Aktor komediowy Leslie Jordan - zdobywca nagrody Emmy za rolę w serialu "Will i Grace", który został gwiazdą mediów społecznościowych w czasie pandemii COVID-19 - zginął w poniedziałek w wypadku samochodowym, kiedy jechał do pracy w Hollywood. Miał 67 lat.
Leslie Jordan najwyraźniej doznał nieokreślonego "problemu medycznego" za kierownicą swojego samochodu, kiedy jechał do pracy do studia Warner Bros. w Hollywood. Po drodze pojazd uderzył w bok budynku - przekazał jego agent Don LeClair. Amerykański aktor zginął na miejscu.
"Świat jest dziś zdecydowanie o wiele ciemniejszym miejscem bez miłości i światła Lesliego Jordana" - przekazał agent w oświadczeniu. Dodał, że aktor miał wielki talent i czerpał radość ze swojej pracy. "Brak wzrostu nadrabiał hojnością i wielkością jako syn, brat, artysta, komik, partner i człowiek" - dodał.
Nie tylko aktor, ale także gwiazda mediów społecznościowych
Pochodzący z Tennessee Jordan był najbardziej znany amerykańskiej publiczności telewizyjnej ze swojej roli w komedii NBC "Will i Grace", której wcielił się w Beverly'ego Leslie.

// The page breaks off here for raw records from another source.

(* ===== verification/FrameSpec.v ===== *)
(** * Correctness of the frame allocator

    The linked list in physical memory represents a strictly ascending list of
    page-aligned frames.  Allocation takes the lowest frame or the lowest
    aligned run, and fails only when there is none; freeing puts the frames
    back in order.  Seen as a set of free frames, the allocator is exact. *)

From stdpp Require Import gmap sorting.
From S2P Require Import Prelude Types Vm MemMap MemMapSpec FrameAlloc.

(** ** Lists in memory *)

(** Each frame of [l] links to the next one, the last one to [e]. *)
Fixpoint linked (st : gmap Z Z) (l : list Z) (e : Z) : Prop :=
  match l with
  | [] => True
  | x :: l' => st !! x = Some (hd e l') ∧ linked st l' e
  end.

Lemma linked_app st l1 l2 e : linked st (l1 ++ l2) e ↔ linked st l1 (hd e l2) ∧ linked st l2 e.
Proof.
  induction l1 as [|x l1 IH]; simpl; [tauto|]. rewrite IH.
  destruct l1; simpl; tauto.
Qed.

Lemma linked_other st x v l e : x ∉ l → linked (<[x := v]> st) l e ↔ linked st l e.
Proof.
  induction l as [|y l IH]; simpl; [done|]. rewrite not_elem_of_cons. intros [Hne Hni].
  rewrite lookup_insert_ne by congruence. by rewrite IH.
Qed.

Lemma linked_retarget st l x e e' : x ∉ l → linked st (l ++ [x]) e → linked (<[x := e']> st) (l ++ [x]) e'.
Proof.
  intros Hx [H1 [H2 _]]%linked_app. apply linked_app. simpl in *. split; [by apply linked_other|].
  by rewrite lookup_insert_eq.
Qed.

(** The pages of a block. *)
Definition pages (ps start : Z) (n : nat) : list Z := (λ i, start + Z.of_nat i * ps)%Z <$> seq 0 n.
Arguments pages : simpl never.

Lemma pages_length ps start n : length (pages ps start n) = n.
Proof. unfold pages. by rewrite length_fmap, length_seq. Qed.
Lemma pages_S ps start n : pages ps start (S n) = pages ps start n ++ [(start + Z.of_nat n * ps)%Z].
Proof. unfold pages. by rewrite seq_S, fmap_app. Qed.
Lemma elem_of_pages ps start n x : x ∈ pages ps start n ↔ ∃ i, i < n ∧ x = (start + Z.of_nat i * ps)%Z.
Proof.
  unfold pages. rewrite list_elem_of_fmap. setoid_rewrite elem_of_seq. split; intros (i & H1 & H2); exists i; split; auto; lia.
Qed.
Lemma hd_pages ps start n e : 0 < n → hd e (pages ps start n) = start.
Proof. destruct n; [lia|]. intros _. unfold pages. simpl. lia. Qed.
Lemma last_pages ps start n : last (pages ps start (S n)) = Some (start + Z.of_nat n * ps)%Z.
Proof. rewrite pages_S. apply last_snoc. Qed.
Lemma pages_sorted ps start n : (0 < ps)%Z → StronglySorted Z.lt (pages ps start n).
Proof.
  intros Hps. induction n as [|n IH]; [constructor|]. rewrite pages_S. apply StronglySorted_app. split_and!; [|done|by repeat constructor].
  intros x y (i & Hi & ->)%elem_of_pages ->%list_elem_of_singleton. nia.
Qed.

(** ** The invariant *)

Section spec.
Context (ps : Z).
Hypothesis Hps : (0 < ps)%Z.

Definition frame_ok (f : Z) : Prop := (0 <= f)%Z ∧ (f mod ps = 0)%Z ∧ (f + ps <= u64_max)%Z.

Record fa_ok (s : FrameState) (l : list Z) : Prop := {
  ok_page_size : fa_page_size (fs_alloc s) = ps;
  ok_head : fa_head (fs_alloc s) = head l;
  ok_linked : linked (fs_store s) l FREE_LIST_END;
  ok_sorted : StronglySorted Z.lt l;
  ok_frames : Forall frame_ok l;
  ok_free : fa_free (fs_alloc s) = Z.of_nat (length l)
}.

Lemma frame_not_end f : frame_ok f → f ≠ FREE_LIST_END.
Proof. unfold frame_ok, FREE_LIST_END. lia. Qed.

Lemma as_link_hd l : Forall frame_ok l → as_link (hd FREE_LIST_END l) = head l.
Proof.
  unfold as_link. intros Hf. destruct l as [|x l]; [done|]. cbn [hd head].
  apply Forall_cons in Hf as [Hx _]. apply frame_not_end in Hx. by destruct (Z.eqb_spec x FREE_LIST_END).
Qed.

Lemma hd_default l : default FREE_LIST_END (head l) = hd FREE_LIST_END l.
Proof. by destruct l. Qed.

Lemma sorted_nodup l : StronglySorted Z.lt l → NoDup l.
Proof.
  induction 1 as [|x l _ IH Hx]; [constructor|]. constructor; [|done]. intros Hin.
  rewrite Forall_forall in Hx. specialize (Hx x Hin). lia.
Qed.

Lemma wp_read s x v (Q : Z → FrameState → Prop) :
  fs_store s !! x = Some v → Q v s → wp (read_next_free_frame x) Q s.
Proof. intros Hx HQ. apply wp_gets. by rewrite Hx. Qed.

(** ** One frame *)

Lemma alloc_frame_spec s l :
  fa_ok s l →
  wp alloc_frame (λ r s', match l with
                          | [] => r = None ∧ s' = s
                          | x :: l' => r = Some x ∧ fa_ok s' l' ∧ fs_store s' = fs_store s
                          end) s.
Proof.
  intros [H1 H2 H3 H4 H5 H6]. unfold alloc_frame. apply wp_bind, wp_gets. rewrite H2. destruct l as [|x l]; simpl.
  { by apply wp_ret. }
  destruct H3 as [Hx H3]. apply StronglySorted_inv in H4 as [H4 _]. apply Forall_cons in H5 as [_ H5].
  apply wp_bind. eapply wp_read; [done|]. apply wp_bind, wp_modify, wp_ret. split_and!; [done| |done]. split; simpl; try done.
  - by apply as_link_hd.
  - rewrite H6. unfold u64_saturating_sub. simpl. lia.
Qed.
(** ** Runs *)

(** Frames are a page apart. *)
Lemma next_frame l l2 x y :
  StronglySorted Z.lt l → Forall (frame_ok ps) l → (∃ l1, l = l1 ++ x :: l2) → (x + ps)%Z ∈ l → hd y l2 = (x + ps)%Z ∧ l2 ≠ [].
Proof.
  intros Hs Hf [l1 ->] Hin. apply StronglySorted_app in Hs as (Ho & _ & [Hs2 Hx]%StronglySorted_inv).
  apply elem_of_app in Hin as [Hin|[Hin|Hin]%elem_of_cons].
  - specialize (Ho _ x Hin (list_elem_of_here _ _)). lia.
  - lia.
  - destruct l2 as [|z l2]; [by apply elem_of_nil in Hin|]. split; [|done]. simpl.
    apply Forall_app in Hf as [_ [(_ & Fx & _) [(_ & Fz & _) _]%Forall_cons]%Forall_cons].
    apply Forall_cons in Hx as [Hx _]. pose proof (above_head _ _ Hs2 _ Hin) as Hz.
    apply Z.mod_divide in Fx as [a ->]; [|lia]. apply Z.mod_divide in Fz as [b ->]; [|lia].
    assert (a < b)%Z by nia. assert (b < a + 2)%Z by nia. replace b with (a + 1)%Z by lia. lia.
Qed.

(** The pages of a block are a segment of the list when they are all in it. *)
Lemma pages_segment l t n :
  StronglySorted Z.lt l → Forall (frame_ok ps) l → (∀ x, x ∈ pages ps t n → x ∈ l) → 0 < n →
  ∃ l1 l2, l = l1 ++ pages ps t n ++ l2.
Proof.
  intros Hs Hf. induction n as [|n IH]; intros Hin Hn; [lia|].
  assert (∀ x, x ∈ pages ps t n → x ∈ l) as Hin'.
  { intros x Hx. apply Hin. rewrite pages_S. apply elem_of_app. by left. }
  assert ((t + Z.of_nat n * ps)%Z ∈ l) as Hlast.
  { apply Hin. rewrite pages_S. apply elem_of_app. right. by left. }
  destruct n as [|n].
  - apply list_elem_of_split in Hlast as (l1 & l2 & ->). by exists l1, l2.
  - destruct (IH Hin' ltac:(lia)) as (l1 & l2 & E). exists l1, (tail l2). rewrite E.
    destruct (next_frame l l2 (t + Z.of_nat n * ps) 0 Hs Hf) as [Hh Hne].
    + exists (l1 ++ pages ps t n). by rewrite E, pages_S, <-!app_assoc.
    + replace (t + Z.of_nat n * ps + ps)%Z with (t + Z.of_nat (S n) * ps)%Z by lia. done.
    + destruct l2 as [|z l2]; [done|]. simpl in Hh. rewrite (pages_S _ _ (S n)), <-app_assoc. do 2 f_equal. simpl.
      f_equal. lia.
Qed.
(* ===== verification/PageTable.v ===== *)
(** * User page tables

    Models the TTBR0 side of [arch/aarch64/src/mmu/hva.rs]: four levels of 512
    descriptors, built in frames of the physical frame allocator, and the part
    of [abi.rs] that hands them to the kernel.  A table lives in the physical
    memory [fs_store] that also holds the allocator's free list; descriptor [i]
    of the table at [pa] is the word at [pa + 8 * i].  A word that was never
    written reads as 0; no proof depends on it.

    Barriers, TLB maintenance and cache maintenance have no effect on this
    memory and are left out. *)

From stdpp Require Import gmap.
From S2P Require Import Prelude Types Vm MemMap FrameAlloc.

Definition TABLE_ENTRIES : nat := 512.
Definition LOWER_VA_LIMIT : Z := Z.shiftl 1 48.

Definition DESC_VALID : Z := Z.shiftl 1 0.
Definition DESC_TABLE : Z := Z.shiftl 1 1.
Definition DESC_AF : Z := Z.shiftl 1 10.
Definition DESC_NG : Z := Z.shiftl 1 11.
Definition DESC_PXN : Z := Z.shiftl 1 53.
Definition DESC_UXN : Z := Z.shiftl 1 54.
Definition DESC_AP_USER : Z := Z.shiftl 1 6.
Definition DESC_AP_RO : Z := Z.shiftl 1 7.
Definition DESC_SH_INNER : Z := Z.shiftl 3 8.
Definition DESC_ADDR_MASK : Z := 0x0000fffffffff000.
Definition ATTR_NORMAL_WB : Z := 1.

(** [UserMapFlags] *)
Definition USER_WRITE : Z := Z.shiftl 1 1.
Definition USER_EXECUTE : Z := Z.shiftl 1 2.
Definition flags_contain (flags rhs : Z) : bool := (Z.land flags rhs =? rhs)%Z.

Record UserMappingInfo := mkUserMappingInfo {
  um_pa : Z;
  um_user : bool;
  um_readable : bool;
  um_writable : bool;
  um_executable : bool
}.

Inductive ArchVmError :=
| ArchNotInitialized | ArchInvalidRange | ArchNotAligned | ArchNotKernelVa | ArchAlreadyMapped
| ArchMissingMapping | ArchOutOfFrames | ArchUnsupported.

Definition vm_error_code (e : ArchVmError) : Z :=
  match e with
  | ArchNotInitialized => 1
  | ArchInvalidRange => 2
  | ArchNotAligned => 3
  | ArchNotKernelVa => 4
  | ArchAlreadyMapped => 5
  | ArchMissingMapping => 6
  | ArchOutOfFrames => 7
  | ArchUnsupported => 8
  end.

(** ** Descriptors *)

Definition table_desc (pa : Z) : Z := Z.lor (Z.lor (Z.land pa DESC_ADDR_MASK) DESC_VALID) DESC_TABLE.

Definition user_page_desc (pa flags : Z) : Z :=
  let desc := Z.lor (Z.land pa DESC_ADDR_MASK)
    (Z.lor DESC_VALID (Z.lor DESC_TABLE (Z.lor DESC_AF (Z.lor DESC_SH_INNER
      (Z.lor DESC_AP_USER (Z.lor DESC_NG (Z.shiftl ATTR_NORMAL_WB 2))))))) in
  let desc := if negb (flags_contain flags USER_WRITE) then Z.lor desc DESC_AP_RO else desc in
  if flags_contain flags USER_EXECUTE then Z.lor desc DESC_PXN else Z.lor desc (Z.lor DESC_PXN DESC_UXN).

Definition l0_index (va : Z) : nat := Z.to_nat (Z.land (Z.shiftr va 39) 0x1ff).
Definition l1_index (va : Z) : nat := Z.to_nat (Z.land (Z.shiftr va 30) 0x1ff).
Definition l2_index (va : Z) : nat := Z.to_nat (Z.land (Z.shiftr va 21) 0x1ff).
Definition l3_index (va : Z) : nat := Z.to_nat (Z.land (Z.shiftr va 12) 0x1ff).

Definition is_table_desc (desc : Z) : bool :=
  (Z.land desc (Z.lor DESC_VALID DESC_TABLE) =? Z.lor DESC_VALID DESC_TABLE)%Z.
Definition is_page_desc (desc : Z) : bool :=
  (Z.land desc (Z.lor DESC_VALID DESC_TABLE) =? Z.lor DESC_VALID DESC_TABLE)%Z.
Definition desc_pa (desc : Z) : Z := Z.land desc DESC_ADDR_MASK.

Definition is_user_va (va : Z) : bool := (va <? LOWER_VA_LIMIT)%Z.

Definition validate_user_page (va pa : Z) : unit + ArchVmError :=
  if negb (is_user_va va) then inr ArchInvalidRange
  else if negb (Z.land va (PAGE_SIZE - 1) =? 0)%Z || negb (Z.land pa (PAGE_SIZE - 1) =? 0)%Z then inr ArchNotAligned
  else inl tt.

Definition user_mapping_info_from_desc (desc va : Z) : UserMappingInfo :=
  let user := negb (Z.land desc DESC_AP_USER =? 0)%Z in
  let access_flag := negb (Z.land desc DESC_AF =? 0)%Z in
  let writable := user && access_flag && (Z.land desc DESC_AP_RO =? 0)%Z in
  mkUserMappingInfo (desc_pa desc + Z.land va (PAGE_SIZE - 1)) user (user && access_flag) writable
    (user && (Z.land desc DESC_UXN =? 0)%Z).

(** ** The machine *)

Record Mmu := mkMmu {
  mm_rt : Runtime;
  mm_runtime_tables_active : bool;
  mm_ttbr0 : Z
}.

Definition set_mm_rt (rt : Runtime) (m : Mmu) : Mmu := mkMmu rt (mm_runtime_tables_active m) (mm_ttbr0 m).
Definition set_mm_ttbr0 (root : Z) (m : Mmu) : Mmu := mkMmu (mm_rt m) (mm_runtime_tables_active m) root.

Abbreviation K := (M Mmu).

Definition on_runtime {A} (op : M Runtime A) : K A :=
  λ m, match op (mm_rt m) with
       | Done (a, rt) => Done (a, set_mm_rt rt m)
       | Panic why => Panic why
       end.

(** [MappedPageTable] *)
Definition entry_addr (pa : Z) (index : nat) : Z := (pa + 8 * Z.of_nat index)%Z.
Definition entry (st : gmap Z Z) (pa : Z) (index : nat) : Z := default 0%Z (st !! entry_addr pa index).
Definition memory (m : Mmu) : gmap Z Z := fs_store (rt_frames (mm_rt m)).
Definition set_memory (f : gmap Z Z → gmap Z Z) (m : Mmu) : Mmu :=
  set_mm_rt (set_rt_frames (mkFrameState (fs_alloc (rt_frames (mm_rt m))) (f (memory m))) (mm_rt m)) m.

Definition table_read (pa : Z) (index : nat) : K Z := gets (λ m, entry (memory m) pa index).
Definition table_write (pa : Z) (index : nat) (value : Z) : K unit :=
  modify (set_memory (<[entry_addr pa index := value]>)).

Fixpoint for_each {S A} (f : A → M S unit) (l : list A) : M S unit :=
  match l with
  | [] => mret tt
  | x :: l' => f x;; for_each f l'
  end.

Definition table_clear (pa : Z) : K unit := for_each (λ index, table_write pa index 0) (seq 0 TABLE_ENTRIES).
Definition install_table (pa : Z) (index : nat) (child_pa : Z) : K unit := table_write pa index (table_desc child_pa).

Definition require_runtime_tables : K (unit + ArchVmError) :=
  gets (λ m, if mm_runtime_tables_active m then inl tt else inr ArchNotInitialized).

Definition ttbr0_l0_pa : K Z := gets (λ m, Z.land (mm_ttbr0 m) DESC_ADDR_MASK).

Definition alloc_table_frame : K (Z + ArchVmError) :=
  r ← on_runtime runtime_alloc_frame;
  mret match r with Some pa => inl pa | None => inr ArchOutOfFrames end.

(** ** Address spaces *)

Definition create_user_address_space : K (Z + ArchVmError) :=
  _ ←? require_runtime_tables;
  root ←? alloc_table_frame;
  table_clear root;; mret (inl root).

(** One level of the walk: the table below, created if it is missing. *)
Definition ensure_table (table : Z) (index : nat) : K (Z + ArchVmError) :=
  e ← table_read table index;
  if is_table_desc e then mret (inl (desc_pa e))
  else if (Z.land e DESC_VALID =? 0)%Z then
    pa ←? alloc_table_frame;
    table_clear pa;; install_table table index pa;; mret (inl pa)
  else mret (inr ArchUnsupported).

Definition ensure_user_l3_table (root_pa va : Z) : K (Z + ArchVmError) :=
  if (root_pa =? 0)%Z then mret (inr ArchNotInitialized)
  else
    l1 ←? ensure_table root_pa (l0_index va);
    l2 ←? ensure_table l1 (l1_index va);
    ensure_table l2 (l2_index va).

Definition map_user_page (root_pa va pa flags : Z) : K (unit + ArchVmError) :=
  _ ←? require_runtime_tables;
  match validate_user_page va pa with
  | inr e => mret (inr e)
  | inl _ =>
      l3 ←? ensure_user_l3_table root_pa va;
      let index := l3_index va in
      e ← table_read l3 index;
      if negb (Z.land e DESC_VALID =? 0)%Z then mret (inr ArchAlreadyMapped)
      else table_write l3 index (user_page_desc pa flags);; mret (inl tt)
  end.

Definition lookup_user_page_desc (st : gmap Z Z) (root_pa va : Z) : option Z :=
  if (root_pa =? 0)%Z || negb (is_user_va va) then None
  else
    let l0e := entry st root_pa (l0_index va) in
    if negb (is_table_desc l0e) then None
    else
      let l1e := entry st (desc_pa l0e) (l1_index va) in
      if negb (is_table_desc l1e) then None
      else
        let l2e := entry st (desc_pa l1e) (l2_index va) in
        if negb (is_table_desc l2e) then None
        else
          let l3e := entry st (desc_pa l2e) (l3_index va) in
          if is_page_desc l3e then Some l3e else None.

Definition query_user_mapping (st : gmap Z Z) (root_pa va : Z) : option UserMappingInfo :=
  desc ← lookup_user_page_desc st root_pa va; Some (user_mapping_info_from_desc desc va).

Definition translate_user_va (st : gmap Z Z) (root_pa va : Z) : option Z :=
  um_pa <$> query_user_mapping st root_pa va.

(** [destroy_user_address_space]: level by level, then the root. *)
Definition free_table (pa : Z) : K unit := on_runtime (runtime_free_frame pa).

Definition destroy_l2 (l2_pa : Z) : K unit :=
  for_each (λ l2i, l2e ← table_read l2_pa l2i;
                   if is_table_desc l2e then free_table (desc_pa l2e) else mret tt) (seq 0 TABLE_ENTRIES);;
  free_table l2_pa.

Definition destroy_l1 (l1_pa : Z) : K unit :=
  for_each (λ l1i, l1e ← table_read l1_pa l1i;
                   if is_table_desc l1e then destroy_l2 (desc_pa l1e) else mret tt) (seq 0 TABLE_ENTRIES);;
  free_table l1_pa.

Definition destroy_user_address_space (root_pa : Z) : K (unit + ArchVmError) :=
  _ ←? require_runtime_tables;
  if (root_pa =? 0)%Z then mret (inr ArchInvalidRange)
  else
    current ← ttbr0_l0_pa;
    if (current =? root_pa)%Z then mret (inr ArchInvalidRange)
    else
      for_each (λ l0i, l0e ← table_read root_pa l0i;
                       if is_table_desc l0e then destroy_l1 (desc_pa l0e) else mret tt) (seq 0 TABLE_ENTRIES);;
      free_table root_pa;; mret (inl tt).

Definition activate_user_address_space (root_pa : Z) : K (unit + ArchVmError) :=
  _ ←? require_runtime_tables;
  if (root_pa =? 0)%Z then mret (inr ArchInvalidRange)
  else
    current ← ttbr0_l0_pa;
    if (current =? root_pa)%Z then mret (inl tt)
    else modify (set_mm_ttbr0 root_pa);; mret (inl tt).

Definition clear_user_address_space : K (unit + ArchVmError) :=
  _ ←? require_runtime_tables;
  current ← ttbr0_l0_pa;
  if (current =? 0)%Z then mret (inl tt) else modify (set_mm_ttbr0 0%Z);; mret (inl tt).

(** ** The C interface *)

Definition status {A} (m : K (A + ArchVmError)) : K Z :=
  r ← m; mret match r with inl _ => 0%Z | inr e => vm_error_code e end.

Definition arch_map_user_page (root_pa va pa flags : Z) : K Z := status (map_user_page root_pa va pa flags).
Definition arch_destroy_user_address_space (root_pa : Z) : K Z := status (destroy_user_address_space root_pa).
Definition arch_activate_user_address_space (root_pa : Z) : K Z := status (activate_user_address_space root_pa).
Definition arch_clear_user_address_space : K Z := status clear_user_address_space.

Ta rola przyniosła mu nagrodę Emmy dla najlepszego aktora gościnnego w serialu komediowym w 2006 roku.
Wśród młodzieży zasłynął serią humorystycznych nagrań na Instagramie o codziennym życiu w kwarantannie, które stały się popularne w czasie pandemii COVID-19. Powszechnie znany ze swojego niskiego wzrostu - miał około 1,5 metra wysokości - i południowego akcentu.
Występował też gościnnie w filmach i serialach takich jak "Murphy Brown", "Lois i Clark: Nowe przygody Supermana", "Star Trek: Voyager", "Boston Public" czy "American Horror Story".